--- Excerpted data ---

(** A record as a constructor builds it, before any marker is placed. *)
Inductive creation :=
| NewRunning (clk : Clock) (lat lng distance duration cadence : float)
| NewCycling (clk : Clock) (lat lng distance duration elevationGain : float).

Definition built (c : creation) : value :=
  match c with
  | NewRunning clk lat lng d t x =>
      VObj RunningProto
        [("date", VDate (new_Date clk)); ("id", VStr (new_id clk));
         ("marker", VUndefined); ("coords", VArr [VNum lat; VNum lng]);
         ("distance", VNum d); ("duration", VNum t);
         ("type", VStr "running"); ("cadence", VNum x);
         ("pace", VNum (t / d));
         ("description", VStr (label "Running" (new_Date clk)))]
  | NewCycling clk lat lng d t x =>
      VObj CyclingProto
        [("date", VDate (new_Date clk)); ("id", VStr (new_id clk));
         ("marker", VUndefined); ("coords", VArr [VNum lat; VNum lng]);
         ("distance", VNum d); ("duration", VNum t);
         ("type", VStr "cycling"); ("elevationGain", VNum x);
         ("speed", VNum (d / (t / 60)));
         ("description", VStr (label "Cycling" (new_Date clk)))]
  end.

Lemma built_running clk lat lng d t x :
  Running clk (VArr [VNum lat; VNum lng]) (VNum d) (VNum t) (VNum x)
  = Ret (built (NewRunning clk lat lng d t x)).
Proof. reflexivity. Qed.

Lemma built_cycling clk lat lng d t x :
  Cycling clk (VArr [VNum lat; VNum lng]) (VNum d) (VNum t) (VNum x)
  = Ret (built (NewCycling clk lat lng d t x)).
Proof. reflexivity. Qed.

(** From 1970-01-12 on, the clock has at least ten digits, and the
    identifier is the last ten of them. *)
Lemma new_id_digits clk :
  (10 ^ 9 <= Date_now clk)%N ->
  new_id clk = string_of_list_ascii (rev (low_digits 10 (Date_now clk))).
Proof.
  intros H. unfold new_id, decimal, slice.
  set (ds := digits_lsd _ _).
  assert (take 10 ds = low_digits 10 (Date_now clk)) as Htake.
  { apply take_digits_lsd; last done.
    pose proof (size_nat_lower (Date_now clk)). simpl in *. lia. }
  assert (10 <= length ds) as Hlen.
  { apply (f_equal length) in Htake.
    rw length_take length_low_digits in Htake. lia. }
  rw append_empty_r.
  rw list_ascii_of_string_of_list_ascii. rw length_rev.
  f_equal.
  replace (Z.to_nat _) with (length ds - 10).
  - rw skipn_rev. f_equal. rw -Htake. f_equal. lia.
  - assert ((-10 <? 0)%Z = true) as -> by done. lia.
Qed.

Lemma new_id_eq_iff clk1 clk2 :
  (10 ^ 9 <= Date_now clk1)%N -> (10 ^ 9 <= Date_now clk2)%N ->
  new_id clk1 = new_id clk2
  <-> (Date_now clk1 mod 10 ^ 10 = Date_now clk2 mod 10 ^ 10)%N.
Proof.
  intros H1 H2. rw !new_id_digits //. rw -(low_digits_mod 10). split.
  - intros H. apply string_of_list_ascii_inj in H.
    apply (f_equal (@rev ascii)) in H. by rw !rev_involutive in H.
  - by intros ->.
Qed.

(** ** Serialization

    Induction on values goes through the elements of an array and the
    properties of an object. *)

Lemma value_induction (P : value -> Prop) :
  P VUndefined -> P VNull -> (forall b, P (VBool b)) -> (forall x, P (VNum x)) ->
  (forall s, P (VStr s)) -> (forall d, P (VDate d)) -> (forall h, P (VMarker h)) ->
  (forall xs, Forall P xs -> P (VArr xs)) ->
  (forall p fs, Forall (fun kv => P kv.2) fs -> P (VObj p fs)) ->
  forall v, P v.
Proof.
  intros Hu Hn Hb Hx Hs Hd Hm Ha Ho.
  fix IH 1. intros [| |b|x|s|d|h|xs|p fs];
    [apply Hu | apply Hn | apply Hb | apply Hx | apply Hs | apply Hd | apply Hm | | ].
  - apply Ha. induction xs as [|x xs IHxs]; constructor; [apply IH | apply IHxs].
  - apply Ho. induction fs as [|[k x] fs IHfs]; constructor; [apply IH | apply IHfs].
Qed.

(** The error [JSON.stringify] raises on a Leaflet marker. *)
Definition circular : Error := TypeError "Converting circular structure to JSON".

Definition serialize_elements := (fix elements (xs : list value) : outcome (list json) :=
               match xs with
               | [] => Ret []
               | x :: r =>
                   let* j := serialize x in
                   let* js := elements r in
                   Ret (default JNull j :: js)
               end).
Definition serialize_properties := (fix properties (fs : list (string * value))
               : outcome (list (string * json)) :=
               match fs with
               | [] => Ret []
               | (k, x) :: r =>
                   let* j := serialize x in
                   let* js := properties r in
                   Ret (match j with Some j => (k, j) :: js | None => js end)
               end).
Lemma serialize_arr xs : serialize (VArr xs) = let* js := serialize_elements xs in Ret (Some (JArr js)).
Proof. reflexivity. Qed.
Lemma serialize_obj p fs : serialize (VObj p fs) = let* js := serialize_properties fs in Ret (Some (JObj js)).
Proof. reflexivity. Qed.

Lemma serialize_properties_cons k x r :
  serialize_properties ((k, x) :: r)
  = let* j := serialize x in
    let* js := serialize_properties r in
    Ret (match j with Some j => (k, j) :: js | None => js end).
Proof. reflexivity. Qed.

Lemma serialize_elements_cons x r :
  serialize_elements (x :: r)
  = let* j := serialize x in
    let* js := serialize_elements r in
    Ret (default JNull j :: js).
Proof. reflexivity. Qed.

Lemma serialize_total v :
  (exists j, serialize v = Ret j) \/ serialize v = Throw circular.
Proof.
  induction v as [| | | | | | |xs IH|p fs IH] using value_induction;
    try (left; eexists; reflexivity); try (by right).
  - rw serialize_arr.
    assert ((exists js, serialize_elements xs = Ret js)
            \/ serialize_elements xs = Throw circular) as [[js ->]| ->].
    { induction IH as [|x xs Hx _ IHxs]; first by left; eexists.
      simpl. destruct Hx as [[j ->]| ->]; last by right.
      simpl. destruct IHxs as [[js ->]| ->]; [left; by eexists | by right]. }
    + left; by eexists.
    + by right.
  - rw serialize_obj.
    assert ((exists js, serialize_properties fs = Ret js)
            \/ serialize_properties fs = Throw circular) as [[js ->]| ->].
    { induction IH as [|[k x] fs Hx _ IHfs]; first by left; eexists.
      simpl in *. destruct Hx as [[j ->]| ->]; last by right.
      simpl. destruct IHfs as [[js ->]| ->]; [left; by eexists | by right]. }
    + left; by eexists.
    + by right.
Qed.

---

Work instructions: Reproduce exactly the final stretch of the listing, starting at the line that contains "assert ((exists js, serialize_properties" and ending with the last line.

Solution to this exercise:
    assert ((exists js, serialize_properties fs = Ret js)
            \/ serialize_properties fs = Throw circular) as [[js ->]| ->].
    { induction IH as [|[k x] fs Hx _ IHfs]; first by left; eexists.
      simpl in *. destruct Hx as [[j ->]| ->]; last by right.
      simpl. destruct IHfs as [[js ->]| ->]; [left; by eexists | by right]. }
    + left; by eexists.
    + by right.
Qed.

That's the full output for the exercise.